PROBLEM DETAILS:
What does the data read, word for word, from the line containing "Definition name_fits (c" through its final line? Give those lines only.

THE INPUT:

(** [Rf_setAttrib(vec, name, val)] for a symbol [name].  The C routine
    updates [vec] in place; here it yields the updated node together with
    the value the C function returns.  The setters of [dim], [tsp],
    [comment] and [row.names] are not modelled, nor is that of [dimnames]
    beyond the call [namesgets] makes. *)
Definition Rf_setAttrib (vec name val : SEXP) : result (SEXP * SEXP) :=
  match name with
  | SYM n =>
      match val, vec with
      | R_NilValue, _ => removeAttrib vec n
      | _, R_NilValue => Raise "attempt to set an attribute on NULL"
      | _, _ =>
          if String.eqb n "names" then namesgets vec val
          else if String.eqb n "class" then classgets vec val
          else if existsb (String.eqb n)
                    ["dim"; "dimnames"; "tsp"; "comment"; "row.names"]
          then Unspecified
          else vec' <- installAttrib vec n val ;; Ok (vec', val)
      end
  | _ => Unspecified
  end.

Definition Rf_ScalarInteger (n : Z) : SEXP := INT [] [n].

End Rapi.
Import Rapi.

(* ------------------------------------------------------------------------- *)
(** ** [src/utils.c] *)

Module Utils.

(** C's conversions between [bool] and [int], and its short-circuit
    operators over computations that may not return. *)
Definition int_of_bool (b : bool) : Z := if b then 1 else 0.
Definition bool_of_int (n : Z) : bool := negb (n =? 0).

Definition or_else (a b : result bool) : result bool :=
  x <- a ;; if x then Ok true else b.
Definition and_also (a b : result bool) : result bool :=
  x <- a ;; if x then b else Ok false.

Infix "|||" := or_else (at level 50, left associativity) : result_scope.
Infix "&&&" := and_also (at level 40, left associativity) : result_scope.

(** A recognizer [int ( *sym_predicate)(SEXP)]: a null pointer or a C
    function, taken to be total and free of side effects.  Calling through
    a null pointer is undefined. *)
Definition sym_predicate_t : Type := option (SEXP -> Z).

Definition call (sym_predicate : sym_predicate_t) (x : SEXP) : result Z :=
  match sym_predicate with
  | Some p => Ok (p x)
  | None => Unspecified
  end.

Definition is_character (x : SEXP) : bool := SEXPTYPE_eqb (TYPEOF x) STRSXP.

Definition is_str_empty (str : SEXP) : result bool :=
  c_str <- CHAR str ;;
  Ok (strcmp c_str EmptyString =? 0).

Definition names (x : SEXP) : result SEXP := Rf_getAttrib x R_NamesSymbol.

Definition has_name_at (x : SEXP) (i : Z) : result bool :=
  nms <- names x ;;
  Ok (is_character nms) &&&
  (e <- STRING_ELT nms i ;; b <- is_str_empty e ;; Ok (negb b)).

Definition set_names (x nms : SEXP) : result SEXP :=
  r <- Rf_setAttrib x R_NamesSymbol nms ;; Ok (snd r).

Definition is_atomic (x : SEXP) : bool :=
  match TYPEOF x with
  | LGLSXP | INTSXP | REALSXP | CPLXSXP | STRSXP | RAWSXP => true
  | _ => false
  end.

Definition is_scalar_atomic (x : SEXP) : result bool :=
  (n <- Rf_length x ;; Ok (n =? 1)) &&& Ok (is_atomic x).

Definition is_list (x : SEXP) : bool := SEXPTYPE_eqb (TYPEOF x) VECSXP.

Definition is_vector (x : SEXP) : bool :=
  match TYPEOF x with
  | LGLSXP | INTSXP | REALSXP | CPLXSXP | STRSXP | RAWSXP | VECSXP => true
  | _ => false
  end.

Definition is_null (x : SEXP) : bool :=
  match x with R_NilValue => true | _ => false end.

Definition is_sym (x : SEXP) (string : string) : result Z :=
  if negb (SEXPTYPE_eqb (TYPEOF x) SYMSXP) then Ok (int_of_bool false)
  else
    p <- PRINTNAME x ;;
    c <- CHAR p ;;
    Ok (int_of_bool (strcmp c string =? 0)).

Definition is_symbolic (x : SEXP) : Z :=
  int_of_bool (SEXPTYPE_eqb (TYPEOF x) LANGSXP
               || SEXPTYPE_eqb (TYPEOF x) SYMSXP).

Definition is_lang (x : SEXP) (f : string) : result bool :=
  if negb (bool_of_int (is_symbolic x))
     && negb (SEXPTYPE_eqb (TYPEOF x) LISTSXP)
  then Ok false
  else
    fun_ <- CAR x ;;
    r <- is_sym fun_ f ;;
    Ok (bool_of_int r).

Definition is_prefixed_call (x : SEXP) (sym_predicate : sym_predicate_t)
  : result Z :=
  if negb (SEXPTYPE_eqb (TYPEOF x) LANGSXP) then Ok 0
  else
    head <- CAR x ;;
    q <- (is_lang head "$" ||| is_lang head "@" |||
          is_lang head "::" ||| is_lang head ":::") ;;
    if negb q then Ok 0
    else
      match sym_predicate with
      | None => Ok 1
      | Some _ =>
          args <- CDAR x ;;
          sym <- CADR args ;;
          call sym_predicate sym
      end.

Definition is_any_call (x : SEXP) (sym_predicate : sym_predicate_t)
  : result Z :=
  if negb (SEXPTYPE_eqb (TYPEOF x) LANGSXP) then Ok (int_of_bool false)
  else
    b <- ((head <- CAR x ;; r <- call sym_predicate head ;; Ok (bool_of_int r))
          ||| (r <- is_prefixed_call x sym_predicate ;; Ok (bool_of_int r))) ;;
    Ok (int_of_bool b).

Definition is_rlang_prefixed (x : SEXP) (sym_predicate : sym_predicate_t)
  : result Z :=
  if negb (SEXPTYPE_eqb (TYPEOF x) LANGSXP) then Ok 0
  else
    head <- CAR x ;;
    q <- is_lang head "::" ;;
    if negb q then Ok 0
    else
      args <- CDAR x ;;
      ns_sym <- CAR args ;;
      r <- is_sym ns_sym "rlang" ;;
      if negb (bool_of_int r) then Ok 0
      else
        match sym_predicate with
        | Some _ =>
            sym <- CADR args ;;
            call sym_predicate sym
        | None => Ok 1
        end.

Definition is_rlang_call (x : SEXP) (sym_predicate : sym_predicate_t)
  : result Z :=
  if negb (SEXPTYPE_eqb (TYPEOF x) LANGSXP) then Ok (int_of_bool false)
  else
    b <- ((head <- CAR x ;; r <- call sym_predicate head ;; Ok (bool_of_int r))
          ||| (r <- is_rlang_prefixed x sym_predicate ;; Ok (bool_of_int r))) ;;
    Ok (int_of_bool b).

Definition is_true (x : SEXP) : result Z :=
  bad <- (Ok (negb (SEXPTYPE_eqb (TYPEOF x) LGLSXP))
          ||| (n <- Rf_length x ;; Ok (negb (n =? 1)))) ;;
  if bad then Rf_errorcall "`x` must be a boolean"
  else
    value <- LOGICAL_ELT x 0 ;;
    Ok (if value =? NA_LOGICAL then 0 else value).

(** *** Formulas *)

Definition is_formula (x : SEXP) : result bool :=
  if negb (SEXPTYPE_eqb (TYPEOF x) LANGSXP) then Ok false
  else
    head <- CAR x ;;
    if negb (SEXPTYPE_eqb (TYPEOF head) SYMSXP) then Ok false
    else
      (r <- is_sym head "~" ;; Ok (bool_of_int r))
      ||| (r <- is_sym head ":=" ;; Ok (bool_of_int r)).

Definition is_fpromise (x : SEXP) : result bool :=
  is_formula x &&& (t <- CDDR x ;; Ok (Rf_isNull t)).

Definition f_rhs_ (f : SEXP) : result SEXP :=
  b <- is_formula f ;;
  if negb b then Rf_errorcall "`x` is not a formula"
  else
    n <- Rf_length f ;;
    if n =? 2 then CADR f
    else if n =? 3 then CADDR f
    else Rf_errorcall "Invalid formula".

Definition f_lhs_ (f : SEXP) : result SEXP :=
  b <- is_formula f ;;
  if negb b then Rf_errorcall "`x` is not a formula"
  else
    n <- Rf_length f ;;
    if n =? 2 then Ok R_NilValue
    else if n =? 3 then CADR f
    else Rf_errorcall "Invalid formula".

Definition f_env_ (f : SEXP) : result SEXP :=
  b <- is_formula f ;;
  if negb b then Rf_errorcall "`x` is not a formula"
  else Rf_getAttrib f (Rf_install ".Environment").

Definition make_formula1 (rhs env : SEXP) : result SEXP :=
  let f := Rf_lang2 (Rf_install "~") rhs in
  r1 <- Rf_setAttrib f R_ClassSymbol (Rf_mkString "formula") ;;
  let f := fst r1 in
  r2 <- Rf_setAttrib f (Rf_install ".Environment") env ;;
  let f := fst r2 in
  Ok f.

Definition is_empty (x : SEXP) : result bool :=
  n <- Rf_length x ;; Ok (n =? 0).

(** [while (CDR(x) != R_NilValue) x = CDR(x);] by recursion on the chain of
    cdrs. *)
Fixpoint last_cons (x : SEXP) : result SEXP :=
  match x with
  | R_NilValue => Ok x
  | CONS _ _ _ _ cdr =>
      match cdr with
      | R_NilValue => Ok x
      | _ => last_cons cdr
      end
  | _ => Unspecified
  end.

Definition rlang_length (x : SEXP) : result SEXP :=
  n <- Rf_length x ;; Ok (Rf_ScalarInteger n).

Definition rlang_symbol (chr : SEXP) : result SEXP :=
  string <- STRING_ELT chr 0 ;;
  name <- Rf_translateChar string ;;
  Rf_install_checked name.

End Utils.
Import Utils.

(* ------------------------------------------------------------------------- *)
(** ** Vocabulary of the statements

    Shapes of nodes, predicates on them and the sample nodes the statements
    below are instantiated at. *)

(** A cons cell whose car is the symbol named [f]: what [is_lang] tests. *)
Definition head_is (x : SEXP) (f : string) : bool :=
  match x with
  | CONS _ _ (SYM n) _ _ => String.eqb n f
  | _ => false
  end.

(** The shape [is_formula] accepts: a call whose head is [~] or [:=]. *)
Definition formula_shaped (x : SEXP) : bool :=
  match x with
  | CONS Language _ (SYM n) _ _ => String.eqb n "~" || String.eqb n ":="
  | _ => false
  end.

(** The trailing operands of a call: the cars of the cells after the head. *)
Definition operands (x : SEXP) : result (list SEXP) :=
  a <- CDR x ;; l <- cells a ;; Ok (map fst l).

(** The calls [~x], [y := x] and [`~`()]. *)
Definition formula1 : SEXP :=
  Rf_lcons (SYM "~") (Rf_cons (SYM "x") R_NilValue).
Definition formula2 : SEXP :=
  Rf_lcons (SYM ":=") (Rf_cons (SYM "y") (Rf_cons (SYM "x") R_NilValue)).
Definition formula0 : SEXP := Rf_lcons (SYM "~") R_NilValue.

(** The head of a qualified call: a cons cell headed by one of the four
    qualification symbols. *)
Definition qualifying (head : SEXP) : bool :=
  head_is head "$" || head_is head "@" ||
  head_is head "::" || head_is head ":::".

(** A recognizer that accepts the symbol named [b] and nothing else. *)
Definition accepts_only (r : SEXP -> Z) (b : string) : Prop :=
  forall s, r s <> 0 <-> s = SYM b.

(** The C recognizer [return is_sym(s, b);]. *)
Definition only_sym (b : string) (s : SEXP) : Z :=
  match s with
  | SYM n => int_of_bool (String.eqb n b)
  | _ => 0
  end.

(** The call [l q r ()], for a qualification symbol [q]: [pkg::f()],
    [obj$f()]. *)
Definition qualified_call (q l r : string) : SEXP :=
  Rf_lcons
    (Rf_lcons (SYM q) (Rf_cons (SYM l) (Rf_cons (SYM r) R_NilValue)))
    R_NilValue.

(** A logical vector of length one. *)
Definition scalar_logical (x : SEXP) : bool :=
  match x with
  | LGL _ [_] => true
  | _ => false
  end.

(** A node is well formed when every cons cell reachable through cars and
    cdrs has [R_NilValue] or another cons cell as its cdr. *)
Definition is_cell (x : SEXP) : bool :=
  match x with
  | R_NilValue | CONS _ _ _ _ _ => true
  | _ => false
  end.

Fixpoint well_formed (x : SEXP) : bool :=
  match x with
  | CONS _ _ car _ cdr => well_formed car && is_cell cdr && well_formed cdr
  | _ => true
  end.

(** The computation ends by returning a value. *)
Definition returns {A : Type} (m : result A) : Prop := exists a, m = Ok a.

(** The call whose head [`::`(pkg)] has a single sub-argument. *)
Definition short_qualified_call : SEXP :=
  Rf_lcons (Rf_lcons (SYM "::") (Rf_cons (SYM "pkg") R_NilValue)) R_NilValue.

(** The integer vector [c(a = 1L, 2L)]. *)
Definition named_vector : SEXP :=
  INT [("names", STR [] [mkChar "a"; mkChar EmptyString])] [1; 2].

(** A name that leaves no tag on a cons cell, and the name read back from
    the tag that [set_tags] leaves. *)
Definition blank (c : charsxp) : bool :=
  match c with
  | NA_STRING => true
  | mkChar s => String.eqb s EmptyString
  end.


(** A name [install] accepts as far as its length goes: at most 10000
    bytes; and a name it accepts altogether: not empty either.  The missing
    name is the two bytes [NA]. *)
Definition name_fits (c : charsxp) : bool :=
  match c with
  | NA_STRING => true
  | mkChar s => Z.of_nat (String.length s) <=? 10000
  end.


(** The tag [namesgets] leaves on a cell for a name that fits. *)
Definition tag_for (c : charsxp) : SEXP :=
  match c with
  | NA_STRING => R_NilValue
  | mkChar EmptyString => R_NilValue
  | mkChar s => SYM s
  end.



(** The call [f(a)] and two empty names for it. *)
Definition call_f_a : SEXP :=
  Rf_lcons (SYM "f") (Rf_cons (SYM "a") R_NilValue).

SOLUTION TO THE PROBLEM:
Definition name_fits (c : charsxp) : bool :=
  match c with
  | NA_STRING => true
  | mkChar s => Z.of_nat (String.length s) <=? 10000
  end.


(** The tag [namesgets] leaves on a cell for a name that fits. *)
Definition tag_for (c : charsxp) : SEXP :=
  match c with
  | NA_STRING => R_NilValue
  | mkChar EmptyString => R_NilValue
  | mkChar s => SYM s
  end.



(** The call [f(a)] and two empty names for it. *)
Definition call_f_a : SEXP :=
  Rf_lcons (SYM "f") (Rf_cons (SYM "a") R_NilValue).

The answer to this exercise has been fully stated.